Let me break it down in a simple formula as to why this is so appealing to me:

Weaving / textiles + Free of charge = My kind of thing

Joining the tour
A free shuttle bus takes you at 9:30am (or 1:00pm) from the Artisans d’Angkor main showroom to their silk-weaving workshop maybe 20-30 minutes from the old market (I didn’t keep track of the time).
At the silk-weaving workshop, a friendly tour guide will walk you through their process of silk production to weaving to showcasing.
Learning the process
First, the guide shows us the silk worms (picture not included), and their cocoons, which make up the raw (outer layer) and fine (inner layer) silk threads.

The guide also shared that it takes 3,000 cocoons (or 3,000 silk worms - you need to kill the worm inside the cocoon to use the cocoon) to make 1 silk scarf.
Now, I’m if that new knowledge makes me averse to silk now because of my vegan tendencies (note, not state), or because this makes it so much clearer, so much real-er that that luxurious fabric is, well, worms.

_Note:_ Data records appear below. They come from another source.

(* ===== verification/StdioWrite.v ===== *)
(** * Buffered files: writing

    Characters and strings that are written to a stream appear in the file that the
    program sees at its position, whatever the buffer mode: fputc.c, fputs.c,
    flush.c and fflush.c. *)

From stdpp Require Import base numbers gmap list.
From S2P Require Import Prelude CMem Words StrScan Fds Stdio StdioSpec.
Open Scope Z_scope.
#[local] Set Warnings "-clear-no-such-hyp".

Section Write.
Context `{Dos}.
Implicit Types (σ τ υ : sstate) (f : iob) (d : fd) (h : handle).

(** ** Bytes for the buffer *)

Definition add_pending (l : list Z) f : iob :=
  write_to (iob_BufferWriteBytes f + lenZ l) (buffer_to (overwrite (iob_Buffer f) (iob_BufferWriteBytes f) l) f).

Section Add.
Context {f : iob} {pos : Z} (Hw : wf_iob f pos) (HR : iob_BufferReadBytes f = 0) (l : list Z).
Context (Hl : Forall is_byte l) (Hroom : iob_BufferWriteBytes f + lenZ l <= iob_BufferSize f).

Lemma add_pending_wf : wf_iob (add_pending l f) pos.
Proof.
  destruct Hw. pose proof (lenZ_nonneg l). split; cbn; try done; try lia.
  - rewrite lenZ_overwrite; lia.
  - unfold overwrite. rewrite !Forall_app. split_and!; [by apply Forall_take|done|by apply Forall_drop].
Qed.

Lemma pending_add : pending (add_pending l f) = pending f ++ l.
Proof.
  destruct Hw. pose proof (lenZ_nonneg l). unfold pending. cbn. unfold overwrite. rewrite app_assoc.
  rewrite take_app_le; [|rewrite length_app, length_take; unfold lenZ in *; lia].
  apply take_ge. rewrite length_app, length_take. unfold lenZ in *. lia.
Qed.
End Add.

Lemma add_pending_view σ i f d h l :
  stream σ i f d h → iob_BufferReadBytes f = 0 → Forall is_byte l → iob_BufferWriteBytes f + lenZ l <= iob_BufferSize f →
  lcontent (add_pending l f) h = overwrite (lcontent f h) (lpos f h) l ∧ lpos (add_pending l f) h = lpos f h + lenZ l.
Proof.
  intros HS HR Hl Hroom. pose proof (st_wf _ _ _ _ _ HS) as Hw. unfold lcontent, lpos.
  rewrite (unread_nil _ _ Hw HR), (unread_nil _ _ (add_pending_wf Hw HR l Hl Hroom) HR), (pending_add Hw l Hroom), lenZ_nil, lenZ_app.
  replace (position h - 0 + lenZ (pending f)) with (position h + lenZ (pending f)) by lia.
  rewrite overwrite_app by apply position_ok. split; [done|lia].
Qed.

Lemma same_stream_add f d l : same_stream f d (add_pending l f) d.
Proof. by split. Qed.

Lemma put_iob_twice i g g' σ : put_iob i g' (put_iob i g σ) = put_iob i g' σ.
Proof. unfold put_iob, with_iobs. cbn. by rewrite list_insert_insert_eq. Qed.

Lemma wp_store_buffer σ i f d h p l Q :
  stream σ i f d h → 0 <= p → p + lenZ l <= iob_BufferSize f →
  Q tt (put_iob i (buffer_to (overwrite (iob_Buffer f) p l) f) σ) → wp (store_buffer i p l) Q σ.
Proof.
  intros HS Hp Hl HQ. unfold store_buffer. wp_step. apply (wp_get_iob HS).
  rewrite (wf_buffer _ _ (st_wf _ _ _ _ _ HS)), (proj2 (Z.leb_le _ _) Hp), (proj2 (Z.leb_le _ _) Hl). by apply wp_modify.
Qed.

Lemma wp_put_byte {A} σ i f d h b g (k : M sstate A) Q :
  stream σ i f d h → iob_BufferWriteBytes f < iob_BufferSize f →
  (∀ f', iob_BufferWriteBytes f' = iob_BufferWriteBytes f → g f' = write_to (iob_BufferWriteBytes f + 1) f') →
  wp k Q (put_iob i (add_pending [b] f) σ) →
  wp (_ ← store_buffer i (iob_BufferWriteBytes f) [b]; _ ← upd i g; k) Q σ.
Proof.
  intros HS Hlt Hg HQ. wp_step. eapply wp_store_buffer; [done|destruct (st_wf _ _ _ _ _ HS); lia|change (lenZ [b]) with 1; lia|].
  wp_step. eapply wp_upd_at; [apply list_lookup_insert_eq; eapply lookup_lt_Some, HS|].
  rewrite put_iob_twice, Hg by done. done.
Qed.

(** ** Characters *)

(** The bytes [l] have been written at the position of the program. *)
Definition written l f h f' h' : Prop :=
  iob_BufferReadBytes f' = 0 ∧ lcontent f' h' = overwrite (lcontent f h) (lpos f h) l ∧ lpos f' h' = lpos f h + lenZ l.

Definition can_write f : Prop := Z.testbit (iob_Flags f) 4 = true.

Lemma fputc_check_spec σ i f d h :
  stream σ i f d h → can_write f →
  wp (__fputc_check i) (ends σ i f d EOF (fun r f' h' => r = OK ∧ written [] f h f' h' ∧
    iob_BufferWriteBytes f' = iob_BufferWriteBytes f)) σ.
Proof.
  intros HS Hc. pose proof (st_wf _ _ _ _ _ HS) as Hw. unfold __fputc_check. wp_step. apply (wp_get_iob HS).
  rewrite (in_use_clear _ _ Hw). unfold IOBF_WRITE. rewrite FLAG_IS_CLEAR_bit, Hc by lia. cbn [orb negb].
  unfold __iob_read_buffer_is_valid. destruct (0 <? iob_BufferReadBytes f) eqn:Er; b2p.
  2: { wp_step. apply (stays HS). split; [done|]. split; [|done]. unfold written. rewrite overwrite_nil. change (lenZ []) with 0. destruct Hw; split_and!; lia || done. }
  wp_step. eapply wp_mono; [exact (drop_spec _ _ _ _ _ HS)|]. intros r τ [HF HE].
  destruct HE as [[-> Hf]|(f' & d' & h' & HS' & Hss & Hd)].
  - wp_test. wp_step. split; [done|]. by left.
  - pose proof Hd as (-> & E0 & Epd & _). wp_test. wp_step. split; [done|right]. exists f', d', h'. do 3 (split; [done|]).
    split; [|by rewrite <- (lenZ_pending HS'), Epd, (lenZ_pending HS)]. split; [done|].
    edestruct (dropped_view σ i f d h OK f' h') as [-> ->]; [done|apply HS'|destruct Hw; lia|done|].
    rewrite overwrite_nil. change (lenZ []) with 0. by rewrite Z.add_0_r.
Qed.

Lemma written_trans l k f h f' h' f'' h'' :
  written l f h f' h' → written k f' h' f'' h'' → 0 <= lpos f h <= lenZ (lcontent f h) → written (l ++ k) f h f'' h''.
Proof.
  intros (_ & A1 & A2) (B0 & B1 & B2) Hp. split; [done|]. rewrite B1, B2, A1, A2, lenZ_app, overwrite_app by done.
  split; [done|lia].
Qed.

Lemma written_view f h f' h' : same_view f h f' h' → iob_BufferReadBytes f' = 0 → written [] f h f' h'.
Proof. intros (V1 & V2 & V3) E. split; [done|]. rewrite overwrite_nil, V1, V2. change (lenZ []) with 0. split; [done|lia]. Qed.

Lemma written_add σ i f d h l :
  stream σ i f d h → iob_BufferReadBytes f = 0 → Forall is_byte l → iob_BufferWriteBytes f + lenZ l <= iob_BufferSize f →
  written l f h (add_pending l f) h.
Proof. intros HS HR Hl Hroom. split; [done|]. by eapply add_pending_view. Qed.

Lemma flush_written σ i f d h r f' h' :
  stream σ i f d h → iob_BufferReadBytes f = 0 → flushed f h r f' h' → written [] f h f' h'.
Proof. intros HS HR HF. apply written_view; [by eapply flushed_view|]. destruct HF as (_ & -> & _). done. Qed.

(** Flushing when the test [b] says so. *)
Lemma flush_if_spec σ i f d h (b : bool) :
  stream σ i f d h → iob_BufferReadBytes f = 0 →
  wp (if b then __flush_iob_write_buffer i else mret OK)
     (ends σ i f d (-1) (fun r f' h' => r = OK ∧ written [] f h f' h' ∧
        iob_BufferWriteBytes f' = if b then 0 else iob_BufferWriteBytes f)) σ.
Proof.
  intros HS HR. destruct b.
  - eapply wp_mono; [exact (flush_spec _ _ _ _ _ HS)|]. intros r τ HE.
    eapply ends_trans; [apply framed_refl|apply same_stream_refl|exact HE|]. intros g k HF. cbn.
    split; [apply HF|]. split; [by eapply flush_written|]. destruct HF as (_ & -> & _). done.
  - wp_step. apply (stays HS). split; [done|]. split; [|done]. by apply written_view.
Qed.

Lemma u8_byte c : is_byte (u8 c).
Proof. unfold is_byte, u8. apply Z.mod_pos_bound. lia. Qed.
Lemma land_255 c : Z.land c 255 = u8 c.
Proof. apply (Z.land_ones c 8). lia. Qed.

Lemma failed_put i f g v σ :
  errno (sc σ) ≠ 0 → iobs σ !! Z.to_nat i = Some (Some g) → same_mode f g → Z.testbit (iob_Flags g) 6 = true →
  failed i f (put_iob i (write_to v g) σ).
Proof. intros He E Hm Hb. split; [done|]. eexists. split; [apply list_lookup_insert_eq; by eapply lookup_lt_Some|done]. Qed.

Lemma fputc_spec σ i f d h c mode :
  stream σ i f d h → iob_BufferReadBytes f = 0 →
  wp (__fputc c i mode) (ends σ i f d EOF (fun r f' h' => r = u8 c ∧ written [u8 c] f h f' h' ∧
    (mode = IOBF_BUFFER_MODE_NONE → iob_BufferWriteBytes f' = 0))) σ.
Proof.
  intros HS HR. unfold __fputc. wp_step. apply (wp_get_iob HS). wp_step.
  eapply wp_mono; [by apply (flush_if_spec _ _ _ _ _ _ HS)|]. intros r τ [F1 [[-> Hf]|(f1 & d1 & h1 & HS1 & SS1 & -> & W1 & E1)]].
  { wp_test. wp_step. split; [done|by left]. }
  wp_test. wp_step. apply (wp_get_iob HS1).
  assert (iob_BufferWriteBytes f1 < iob_BufferSize f1) as Hroom.
  { unfold __iob_write_buffer_is_full in E1. rewrite (ss_size _ _ _ _ SS1). destruct (st_wf _ _ _ _ _ HS).
    destruct (0 <? iob_BufferSize f) eqn:Ea, (iob_BufferWriteBytes f =? iob_BufferSize f) eqn:Eb; b2p; cbn in E1; lia. }
  assert (iob_BufferWriteBytes f1 + lenZ [u8 c] <= iob_BufferSize f1) as Hroom' by (change (lenZ [u8 c]) with 1; lia).
  assert (Forall is_byte [u8 c]) as Hb by (constructor; [apply u8_byte|done]).
  pose proof (proj1 W1) as HR1. eapply wp_put_byte; [exact HS1|done|done|].
  set (f2 := add_pending [u8 c] f1). pose proof (written_add _ _ _ _ _ _ HS1 HR1 Hb Hroom') as W2. fold f2 in W2.
  pose proof (stream_put HS1 f2 eq_refl (add_pending_wf (st_wf _ _ _ _ _ HS1) HR1 _ Hb Hroom')) as HS2.
  assert (framed i (iob_Descriptor f) σ (put_iob i f2 τ)) as F2 by (eapply framed_trans; [exact F1|apply put_iob_framed]).
  assert (same_stream f d f2 d1) as SS2 by (eapply same_stream_trans; [exact SS1|apply same_stream_add]).
  wp_step. eapply wp_mono; [by apply (flush_if_spec _ _ _ _ _ _ HS2)|].
  intros r υ [F3 [[-> Hf]|(f3 & d3 & h3 & HS3 & SS3 & -> & W3 & E3)]];
    rewrite (ss_descriptor _ _ _ _ SS2) in F3; wp_test.
  - destruct Hf as (He & g & Eg & Hg & Hb6). wp_step. eapply wp_upd_at; [done|]. wp_step. split.
    + eapply framed_trans; [exact F2|]. eapply framed_trans; [exact F3|apply put_iob_framed].
    + left. split; [done|]. by eapply failed_mode; [apply SS2|eapply failed_put].
  - wp_step. split; [by eapply framed_trans|right]. exists f3, d3, h3. split; [done|].
    split; [by eapply same_stream_trans|]. split; [apply land_255|]. split; [|by intros ->].
    eapply (written_trans [u8 c] []); [|exact W3|apply (lpos_range HS)]. eapply (written_trans []); [exact W1|exact W2|apply (lpos_range HS)].
Qed.

(** *** The macros *)

Lemma add_byte_room f pos b :
  wf_iob f pos → iob_BufferReadBytes f = 0 → is_byte b → iob_BufferWriteBytes f < iob_BufferSize f →
  Forall is_byte [b] ∧ iob_BufferWriteBytes f + lenZ [b] <= iob_BufferSize f.
Proof. intros _ _ Hb Hlt. split; [by constructor|]. change (lenZ [b]) with 1. lia. Qed.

I’ve known that silk is derived from worms, but it’s different when you see the process.
Anyway, next, after the cocoons have been harvested and “cooked”, the thread is dyed and wound into spools.

Thread is then taken from the spools and wound around the sticks for the loom “boats” according to a specific order and color (to achieve the fabric patterns).

From there, the sticks of thread are masterfully glided across the loom, to create rolls of beautifully patterned textiles. I forgot how long it takes to do this, but I remember thinking it was a veeeery long time, and realizing why silk can be so expensive.

[With Hanne outside the weaving room, with a big grin for the free tour]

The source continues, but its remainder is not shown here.